Lemma MsixCap_new_base n c : MsixCap_new 0 n 0x8000 0 0x48000 = Ret c -> 0 < n ->
  c = mkMsixCap (capability_id_value MSIX) 0 (n - 1) 0x8000 0x48000.
Proof.
  unfold MsixCap_new. case_match; [|done]. intros (m & Em & [= <-])%outcome_bind_Ret ?. unfold usub in Em. f_equal.
  destruct (1 <=? n) eqn:E1; zbool; [|lia]. by injection Em as <-.
Qed.


Lemma add_pci_capabilities_spec (s : St) :
  caps_are (vp_configuration s.1) [] -> 0 <= vp_msix_num s.1 ->
  wp (add_pci_capabilities 0) (fun r s' => match r with
    | Ok _ => s'.2 = s.2 /\ caps_are (vp_configuration s'.1) (base_caps ++ msix_caps (vp_msix_num s.1)) /\
              runtime s'.1 = runtime s.1 /\ vp_settings_bar s'.1 = 0 /\ vp_shm_regions s'.1 = vp_shm_regions s.1 /\
              (0 < vp_msix_num s.1 -> vp_msix_cap_reg_idx s'.1 = 0x21)
    | Err _ => True end) s.
Proof.
  intros Hc Hn. unfold add_pci_capabilities, vp, vp_upd. wp_steps.
  eapply wp_mono; [by apply vp_add_cap_spec|]. intros [o1|e] s1; [|done]. intros (c1 & -> & Hc1 & _). wp_steps.
  eapply wp_mono; [by apply vp_add_cap_spec|]. intros [o2|e] s2; [|done]. intros (c2 & -> & Hc2 & _). wp_steps.
  eapply wp_mono; [by apply vp_add_cap_spec|]. intros [o3|e] s3; [|done]. intros (c3 & -> & Hc3 & _). wp_steps.
  eapply wp_mono; [by apply vp_add_cap_spec|]. intros [o4|e] s4; [|done]. intros (c4 & -> & Hc4 & _). wp_steps.
  cbn [fst snd app] in *. change (vp_msix_num (vput_configuration _ _)) with (vp_msix_num s.1).
  unfold msix_caps. destruct (Z.ltb_spec 0 (vp_msix_num s.1)).
  - wp_steps. apply wp_lift. intros mc Emc. apply MsixCap_new_base in Emc; [subst mc|done]. wp_steps.
    eapply wp_mono; [by apply vp_add_cap_spec|]. intros [o5|e] s5; [|done]. intros (c5 & -> & Hc5 & Ho5). wp_steps.
    split_and!; try done. intros _. cbn [fst]. change (o5 = next_cap_offset (capabilities c4)) in Ho5.
    rewrite (caps_are_next _ _ Hc4) in Ho5. by subst o5.
  - wp_steps. split_and!; try done. lia.
Qed.

Lemma add_shm_spec l (s : St) caps :
  caps_are (vp_configuration s.1) caps ->
  wp (add_shm_capabilities l) (fun r s' => match r with
    | Ok _ => s'.2 = s.2 /\ caps_are (vp_configuration s'.1) (caps ++ shm_caps l) /\
              runtime s'.1 = runtime s.1 /\ vp_settings_bar s'.1 = vp_settings_bar s.1 /\
              vp_msix_cap_reg_idx s'.1 = vp_msix_cap_reg_idx s.1
    | Err _ => True end) s.
Proof.
  unfold add_shm_capabilities, shm_caps. generalize (imap pair l). clear l. intros l.
  revert s caps. induction l as [|[i r] l IH]; intros s caps Hc; cbn [for_each map].
  { wp_steps. by rewrite app_nil_r. }
  wp_steps. eapply wp_mono; [by apply vp_add_cap_spec|]. intros [o|e] s1; [|done]. intros (c1 & -> & Hc1 & _). wp_steps.
  eapply wp_mono; [by apply IH|]. intros [[]|e] s2; [|done]. by rewrite <- app_assoc.
Qed.

(** What the virtio device may return for its shared memory. *)
Definition shm_sane (l : VirtioSharedMemoryList) : Prop :=
  in_u64 (guest_addr l) /\ in_u64 (shm_list_len l) /\ 16 <= shm_list_len l /\
  Forall (fun r => in_u64 (shm_offset r) /\ in_u64 (shm_len r)) (region_list l).

Definition shm_caps_of (o : option VirtioSharedMemoryList) : list VirtioCapability :=
  match o with Some l => shm_caps (region_list l) | None => [] end.

Lemma add_bar_are r c l :
  caps_are c l -> bar_request r ->
  wp (add_device_bar r) (fun res c' => match res with Ok _ => caps_are c' l | Err _ => True end) c.
Proof.
  intros [Hb Hl] Hr res c' Hrun. pose proof Hrun as E. apply (add_device_bar_spec r c Hr) in E. destruct res; [|done].
  destruct E as (-> & k & Hf). split; [by eapply built_bar|]. unfold with_bar, with_upper. by destruct (c_bar_type r).
Qed.

(** A device whose BARs and capabilities are in place. *)
Record set_up (d0 d : Dev) : Prop := {
  su_caps : caps_are (vp_configuration d) (base_caps ++ msix_caps (vp_msix_num d) ++ shm_caps_of (vp_shm_regions d));
  su_runtime : runtime d = runtime d0;
  su_bar : vp_settings_bar d = 0;
  su_msix : 0 < vp_msix_num d -> vp_msix_cap_reg_idx d = 0x21;
  su_shm l : vp_shm_regions d = Some l -> shm_sane l;
}.

Lemma alloc_bars_spec (s : St) :
  caps_are (vp_configuration s.1) [] -> 0 <= vp_msix_num s.1 -> vp_shm_regions s.1 = None ->
  (forall base size, vp_setting_bar_res s.1 = MmioAddressRange base size -> in_u64 base) ->
  (forall res v k l v' k', dev_set_resource (Q:=Q) (G:=G) res v k = (Ok (Some l), v', k') -> shm_sane l) ->
  wp alloc_bars (fun r s' => r = Ok tt -> set_up s.1 s'.1) s.
Proof.
  intros Hc Hn Hs Hb Hsane. unfold alloc_bars, vp, vp_upd. wp_steps.
  destruct (vp_setting_bar_res s.1) as [?|base size| | | | |] eqn:Er; wp_steps; try done.
  apply wp_lift. intros b1 [= <-]. wp_steps. apply wp_lift. intros b2 Eb2. wp_steps. apply wp_map_err, wp_zoom.
  assert (bar_request b2) as Hr2.
  { specialize (Hb _ _ eq_refl). by destruct (vp_use_64bit_bar s.1); injection Eb2 as <-; repeat split; cbn in *; try ulia. }
  eapply wp_mono; [by apply add_bar_are|]. intros [i|e] c1; [|done]. intros Hc1. wp_steps.
  eapply wp_mono; [apply add_pci_capabilities_spec; done|]. cbn [fst snd]. intros [[]|e] s2; [|done]. cbn [fst snd].
  intros (Es2 & Hc2 & Hr & Hsb & Hshm & Hmx). wp_steps. apply wp_map_err.
  intros r s3 Hdev. unfold vp_on_device in Hdev. destruct (dev_set_resource _ _ _) as [[rd v3] k3] eqn:Ed.
  injection Hdev as <- <-. assert (vp_msix_num s2.1 = vp_msix_num s.1) as Hnum.
  { unfold runtime in Hr. by injection Hr. }
  change (vp_msix_num (vput_configuration c1 s.1)) with (vp_msix_num s.1) in *.
  change (runtime (vput_configuration c1 s.1)) with (runtime s.1) in Hr.
  destruct rd as [[l|]|e]; [| |by intros].
  - apply Hsane in Ed. pose proof Ed as (Hga & Hlen & H16 & _). wp_steps. apply wp_lift. intros b3 [= <-]. wp_steps. apply wp_map_err, wp_zoom.
    cbn [fst snd]. eapply wp_mono; [apply add_bar_are; [exact Hc2|repeat split; cbn; try ulia]|].
    intros [i3|e] c3; [|done]. intros Hc3. wp_steps.
    eapply wp_mono; [by apply add_shm_spec|]. cbn [fst snd]. intros [[]|e] s4; [|done].
    intros (_ & Hc4 & Hr4 & Hsb4 & Hmx4). wp_steps. intros _. cbn [fst].
    change (runtime (vput_configuration c3 (vput_device v3 s2.1))) with (runtime s2.1) in Hr4.
    assert (vp_msix_num s4.1 = vp_msix_num s.1) as Hnum4 by (unfold runtime in Hr4; injection Hr4; congruence).
    split; cbn [vput_bar_regions vput_shm_regions vp_configuration vp_msix_num vp_shm_regions vp_settings_bar vp_msix_cap_reg_idx].
    + rewrite Hnum4. by rewrite app_assoc.
    + change (runtime s4.1 = runtime s.1). congruence.
    + by rewrite Hsb4.
    + rewrite Hnum4, Hmx4. done.
    + by intros ? [= <-].
  - wp_steps. intros _. cbn [fst]. change (vp_shm_regions (vput_configuration c1 s.1)) with (vp_shm_regions s.1) in Hshm.
    split; cbn [vput_bar_regions vput_device vp_configuration vp_msix_num vp_shm_regions vp_settings_bar vp_msix_cap_reg_idx].
    + rewrite Hnum, Hshm, Hs. by rewrite app_nil_r.
    + exact Hr.
    + done.
    + by rewrite Hnum.
    + congruence.
Qed.

Lemma create_queues_from_length sizes idx k :
  wp (create_queues_from (G:=G) (Q:=Q) sizes idx) (fun r _ => match r with Ok qs => length qs = length sizes | Err _ => True end) k.
Proof.
  revert idx k. induction sizes as [|size sizes IH]; intros idx k; cbn [create_queues_from]; [by wp_steps|].
  intros r k' Hrun. destruct (eventfd_new k) as [[fd|e] k1]; [|by injection Hrun as <- <-].
  destruct (q_new size) as [q|]; [|by injection Hrun as <- <-].
  revert r k' Hrun. apply wp_bind. eapply wp_mono; [apply IH|]. intros [qs|e] k2 Hqs; [|done]. wp_steps. cbn. by rewrite Hqs.
Qed.

Lemma create_queues_length (v : V) k :
  wp (create_queues v) (fun r _ => match r with
    | Ok (qs, ctrl) => length qs = (length (queue_max_sizes (Q:=Q) (G:=G) (K:=K) v) + Nat.b2n ctrl)%nat
    | Err _ => True end) k.
Proof.
  unfold create_queues. apply wp_bind. eapply wp_mono; [apply create_queues_from_length|]. intros [qs|e] k1 Hqs; [|done].
  wp_steps. rewrite Hqs. case_match; cbn [Nat.b2n]; [by rewrite length_app|lia].
Qed.

(** A device that was just made. *)
Record fresh (n : Z) (resource : DeviceResources) (bar : Resource) (d : Dev) : Prop := {
  fr_caps : caps_are (vp_configuration d) [];
  fr_num : vp_msix_num d = n;
  fr_max : n <= MAX_MSIX_VECTORS_PER_DEVICE;
  fr_table : vp_msix_state d = mkMsixState (repeat MsixTableEntry_default (Z.to_nat n)) false false;
  fr_shm : vp_shm_regions d = None;
  fr_bar : vp_setting_bar_res d = bar;
  fr_common : vp_common_config d = mkCommonConfig 0 0 0 0 0 VIRTQ_MSI_NO_VECTOR (repeat VIRTQ_MSI_NO_VECTOR (length (vp_queues d)));
  fr_intr : exists k1 im k2 k3, DIM_new resource (DIM_empty, k1) = Ret (Ok tt, (im, k2)) /\
              set_working_mode PciMsixIrq (im, k2) = Ret (Ok tt, (vp_intr_mgr d, k3));
  fr_inactive : vp_device_activated d = false /\ vp_ioevent_registered d = false /\ vp_interrupt_status d = 0;
}.

Lemma as_u16_range x : 0 <= as_u16 x <= u16_max.
Proof. unfold as_u16. pose proof (Z.mod_pos_bound x (2 ^ 16)). ulia. Qed.

Lemma MsixState_new_ok n s : MsixState_new n = Ret s ->
  n <= MAX_MSIX_VECTORS_PER_DEVICE /\ s = mkMsixState (repeat MsixTableEntry_default (Z.to_nat n)) false false.
Proof. unfold MsixState_new. destruct (Z.leb_spec n 2048); [|done]. by intros [= <-]. Qed.

Lemma vp_new_fresh resource dev_id (v : V) wide bar k :
  wp (vp_new resource dev_id v wide bar) (fun r _ => match r with
    | Ok d => exists base size, get_pci_msix_irqs resource = Some (base, size) /\ fresh (as_u16 size) resource bar d /\
        (length (vp_queues d) <= S (length (queue_max_sizes (Q:=Q) (G:=G) (K:=K) v)))%nat
    | Err _ => True end) k.
Proof.
  unfold vp_new. wp_steps. apply wp_map_err. eapply wp_mono; [apply create_queues_length|]. intros [[qs ctrl]|e] k1 Hqs; [|done].
  destruct (get_pci_msix_irqs resource) as [[base size]|]; wp_steps; [|done].
  apply wp_lift. intros mx Emx. wp_steps.
  intros r1 k2 Him. destruct (DIM_new resource (DIM_empty, k1)) as [[[[]|e] [im1 k3]]|] eqn:Enew; [|by injection Him as <- <-|done].
  destruct (set_working_mode PciMsixIrq (im1, k3)) as [[[[]|e] [im k4]]|] eqn:Emode; [|by injection Him as <- <-|done].
  injection Him as <- <-. wp_steps. apply wp_lift. intros id Eid. wp_steps.
  destruct (device_class _) as [class subclass]. wp_steps. apply wp_lift. intros [c|e] Ec; wp_steps; [|done].
  exists base, size. split; [done|]. split; [|cbn; rewrite Hqs; destruct ctrl; cbn; lia]. split; cbn [vp_configuration vp_msix_num vp_msix_state vp_shm_regions vp_setting_bar_res
    vp_common_config vp_queues vp_device_activated vp_ioevent_registered vp_interrupt_status vp_intr_mgr]; try done.
  - split; [eapply built_new; [| |exact Ec]; ulia|].
    unfold PciConfiguration_new in Ec. cbn in Ec. by injection Ec as <-.
  - by apply MsixState_new_ok in Emx as [? _].
  - by apply MsixState_new_ok in Emx as [_ ?].
  - by rewrite Hqs.
  - by eexists _, _, _, _.
Qed.
End construction.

### Try it
Please count the lines above that hold the string "VirtioSharedMemoryList" and reply with the number alone.

### Answer below
2